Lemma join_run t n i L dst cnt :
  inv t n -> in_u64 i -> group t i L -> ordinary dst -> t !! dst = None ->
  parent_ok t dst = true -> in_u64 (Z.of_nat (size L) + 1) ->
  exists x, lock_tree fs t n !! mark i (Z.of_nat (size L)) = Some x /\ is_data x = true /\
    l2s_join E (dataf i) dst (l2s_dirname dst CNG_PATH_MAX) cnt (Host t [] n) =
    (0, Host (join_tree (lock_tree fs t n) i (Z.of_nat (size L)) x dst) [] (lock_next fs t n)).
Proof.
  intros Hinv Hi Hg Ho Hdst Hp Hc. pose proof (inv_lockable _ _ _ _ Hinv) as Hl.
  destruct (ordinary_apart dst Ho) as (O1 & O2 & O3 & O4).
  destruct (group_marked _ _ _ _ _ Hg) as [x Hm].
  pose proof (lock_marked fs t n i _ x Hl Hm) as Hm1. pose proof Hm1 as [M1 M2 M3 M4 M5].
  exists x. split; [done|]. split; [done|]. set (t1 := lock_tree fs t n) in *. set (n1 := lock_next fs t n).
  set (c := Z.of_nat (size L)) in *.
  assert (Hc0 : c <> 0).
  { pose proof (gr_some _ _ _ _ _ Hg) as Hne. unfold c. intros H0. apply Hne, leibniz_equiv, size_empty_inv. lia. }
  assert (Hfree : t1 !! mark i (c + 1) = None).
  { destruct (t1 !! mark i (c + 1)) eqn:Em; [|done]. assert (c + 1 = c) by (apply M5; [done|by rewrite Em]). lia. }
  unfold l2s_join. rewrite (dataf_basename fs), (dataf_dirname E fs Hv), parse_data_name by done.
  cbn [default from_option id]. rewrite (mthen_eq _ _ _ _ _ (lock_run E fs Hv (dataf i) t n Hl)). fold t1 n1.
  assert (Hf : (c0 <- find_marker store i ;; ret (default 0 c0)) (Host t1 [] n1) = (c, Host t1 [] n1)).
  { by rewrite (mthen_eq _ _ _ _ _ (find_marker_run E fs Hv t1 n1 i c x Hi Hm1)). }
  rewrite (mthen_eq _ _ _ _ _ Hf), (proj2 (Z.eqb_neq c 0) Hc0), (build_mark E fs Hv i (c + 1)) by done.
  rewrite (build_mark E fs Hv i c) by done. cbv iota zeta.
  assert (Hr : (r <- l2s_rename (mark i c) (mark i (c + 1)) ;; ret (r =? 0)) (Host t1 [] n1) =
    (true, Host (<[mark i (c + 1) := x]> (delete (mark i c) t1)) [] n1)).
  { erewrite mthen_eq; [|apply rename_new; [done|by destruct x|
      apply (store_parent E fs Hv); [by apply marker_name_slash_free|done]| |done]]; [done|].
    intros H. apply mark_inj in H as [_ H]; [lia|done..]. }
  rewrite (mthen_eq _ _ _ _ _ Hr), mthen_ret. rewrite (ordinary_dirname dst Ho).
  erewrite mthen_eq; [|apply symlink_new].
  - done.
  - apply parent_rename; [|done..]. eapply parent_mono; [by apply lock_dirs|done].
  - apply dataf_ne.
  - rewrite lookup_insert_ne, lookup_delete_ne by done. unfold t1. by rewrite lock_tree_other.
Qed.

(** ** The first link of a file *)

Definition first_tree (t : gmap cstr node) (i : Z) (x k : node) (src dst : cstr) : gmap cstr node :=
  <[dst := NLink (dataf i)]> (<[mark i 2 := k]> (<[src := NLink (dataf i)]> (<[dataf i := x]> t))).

────────────────

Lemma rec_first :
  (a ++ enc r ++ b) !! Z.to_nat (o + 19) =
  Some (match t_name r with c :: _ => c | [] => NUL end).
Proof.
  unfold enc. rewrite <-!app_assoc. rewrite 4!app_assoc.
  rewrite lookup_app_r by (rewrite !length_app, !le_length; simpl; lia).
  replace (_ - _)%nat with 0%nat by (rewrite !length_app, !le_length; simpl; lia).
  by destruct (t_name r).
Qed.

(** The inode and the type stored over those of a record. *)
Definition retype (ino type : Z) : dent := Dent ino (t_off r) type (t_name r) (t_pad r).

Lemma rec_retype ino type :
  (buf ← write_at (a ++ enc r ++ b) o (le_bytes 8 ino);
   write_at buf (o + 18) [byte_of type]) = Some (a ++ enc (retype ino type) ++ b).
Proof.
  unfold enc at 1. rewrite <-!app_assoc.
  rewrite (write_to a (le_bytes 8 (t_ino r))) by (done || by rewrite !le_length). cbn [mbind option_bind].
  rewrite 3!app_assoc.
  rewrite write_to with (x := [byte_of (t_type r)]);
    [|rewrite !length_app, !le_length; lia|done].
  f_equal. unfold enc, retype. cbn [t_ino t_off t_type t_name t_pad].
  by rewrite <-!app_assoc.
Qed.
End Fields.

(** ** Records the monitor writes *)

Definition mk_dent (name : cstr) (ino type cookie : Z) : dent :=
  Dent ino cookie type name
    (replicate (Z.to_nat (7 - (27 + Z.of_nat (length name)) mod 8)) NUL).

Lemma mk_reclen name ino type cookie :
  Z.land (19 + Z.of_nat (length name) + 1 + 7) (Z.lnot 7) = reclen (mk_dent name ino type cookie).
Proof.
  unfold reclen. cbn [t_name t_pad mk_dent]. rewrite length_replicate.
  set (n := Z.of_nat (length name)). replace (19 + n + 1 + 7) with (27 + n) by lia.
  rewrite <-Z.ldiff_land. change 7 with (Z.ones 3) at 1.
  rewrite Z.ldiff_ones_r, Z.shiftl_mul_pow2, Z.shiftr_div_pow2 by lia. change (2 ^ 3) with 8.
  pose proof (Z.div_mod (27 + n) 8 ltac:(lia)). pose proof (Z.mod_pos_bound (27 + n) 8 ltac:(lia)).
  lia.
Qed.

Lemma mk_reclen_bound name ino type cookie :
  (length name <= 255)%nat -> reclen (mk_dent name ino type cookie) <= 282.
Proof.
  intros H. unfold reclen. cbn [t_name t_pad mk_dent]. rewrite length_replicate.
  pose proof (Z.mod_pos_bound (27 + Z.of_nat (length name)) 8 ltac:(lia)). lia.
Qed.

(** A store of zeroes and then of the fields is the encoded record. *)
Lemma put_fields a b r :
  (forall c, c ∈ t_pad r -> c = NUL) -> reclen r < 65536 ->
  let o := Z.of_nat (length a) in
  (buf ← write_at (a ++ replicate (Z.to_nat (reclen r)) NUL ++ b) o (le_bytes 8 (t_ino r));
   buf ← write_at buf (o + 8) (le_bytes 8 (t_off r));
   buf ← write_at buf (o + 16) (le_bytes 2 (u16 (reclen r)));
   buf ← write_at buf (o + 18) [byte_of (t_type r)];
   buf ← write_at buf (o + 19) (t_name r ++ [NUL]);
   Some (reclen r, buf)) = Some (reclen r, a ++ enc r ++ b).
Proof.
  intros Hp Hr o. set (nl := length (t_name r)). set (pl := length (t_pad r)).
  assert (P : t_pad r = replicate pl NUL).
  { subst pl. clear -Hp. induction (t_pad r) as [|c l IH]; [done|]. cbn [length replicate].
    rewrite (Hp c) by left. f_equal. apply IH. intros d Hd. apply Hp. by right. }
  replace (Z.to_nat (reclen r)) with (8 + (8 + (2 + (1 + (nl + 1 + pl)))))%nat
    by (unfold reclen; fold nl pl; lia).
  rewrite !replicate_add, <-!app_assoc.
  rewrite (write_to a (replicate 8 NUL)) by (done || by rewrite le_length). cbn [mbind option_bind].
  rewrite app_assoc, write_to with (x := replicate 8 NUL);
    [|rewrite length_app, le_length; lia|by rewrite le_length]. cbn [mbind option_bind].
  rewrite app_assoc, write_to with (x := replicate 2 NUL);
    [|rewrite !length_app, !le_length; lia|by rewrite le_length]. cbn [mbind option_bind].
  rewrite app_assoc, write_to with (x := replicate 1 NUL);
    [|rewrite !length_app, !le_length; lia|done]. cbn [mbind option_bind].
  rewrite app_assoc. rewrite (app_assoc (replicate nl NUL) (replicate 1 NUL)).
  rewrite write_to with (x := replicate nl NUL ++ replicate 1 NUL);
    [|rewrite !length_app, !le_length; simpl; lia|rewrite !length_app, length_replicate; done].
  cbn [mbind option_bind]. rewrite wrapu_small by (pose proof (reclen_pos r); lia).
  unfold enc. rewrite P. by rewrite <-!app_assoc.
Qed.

────────────────

From the entries, copy out each line containing the word "unfold".

TASK OUTPUT »
  { pose proof (gr_some _ _ _ _ _ Hg) as Hne. unfold c. intros H0. apply Hne, leibniz_equiv, size_empty_inv. lia. }
  unfold l2s_join. rewrite (dataf_basename fs), (dataf_dirname E fs Hv), parse_data_name by done.
  - rewrite lookup_insert_ne, lookup_delete_ne by done. unfold t1. by rewrite lock_tree_other.
  unfold enc. rewrite <-!app_assoc. rewrite 4!app_assoc.
  unfold enc at 1. rewrite <-!app_assoc.
  f_equal. unfold enc, retype. cbn [t_ino t_off t_type t_name t_pad].
  unfold reclen. cbn [t_name t_pad mk_dent]. rewrite length_replicate.
  intros H. unfold reclen. cbn [t_name t_pad mk_dent]. rewrite length_replicate.
    by (unfold reclen; fold nl pl; lia).
  unfold enc. rewrite P. by rewrite <-!app_assoc.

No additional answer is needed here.